(* ===== verification/_CoqProject ===== *)
-Q . S2P
Prelude.v
Serde.v
Document.v
Errors.v
Method.v
Request.v
Transports.v
Client.v
Tasks.v
Concurrency.v
Settings.v
SettingsService.v
IndexConfig.v
Documents.v
Engine.v
SettingsTests.v
DocumentsTests.v
DocExamples.v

TASK: Everything from the line containing "Concurrency.v" to the last line of the data above must be set down exactly, both ends included, with no other lines.

FINISHED TASK:
Concurrency.v
Settings.v
SettingsService.v
IndexConfig.v
Documents.v
Engine.v
SettingsTests.v
DocumentsTests.v
DocExamples.v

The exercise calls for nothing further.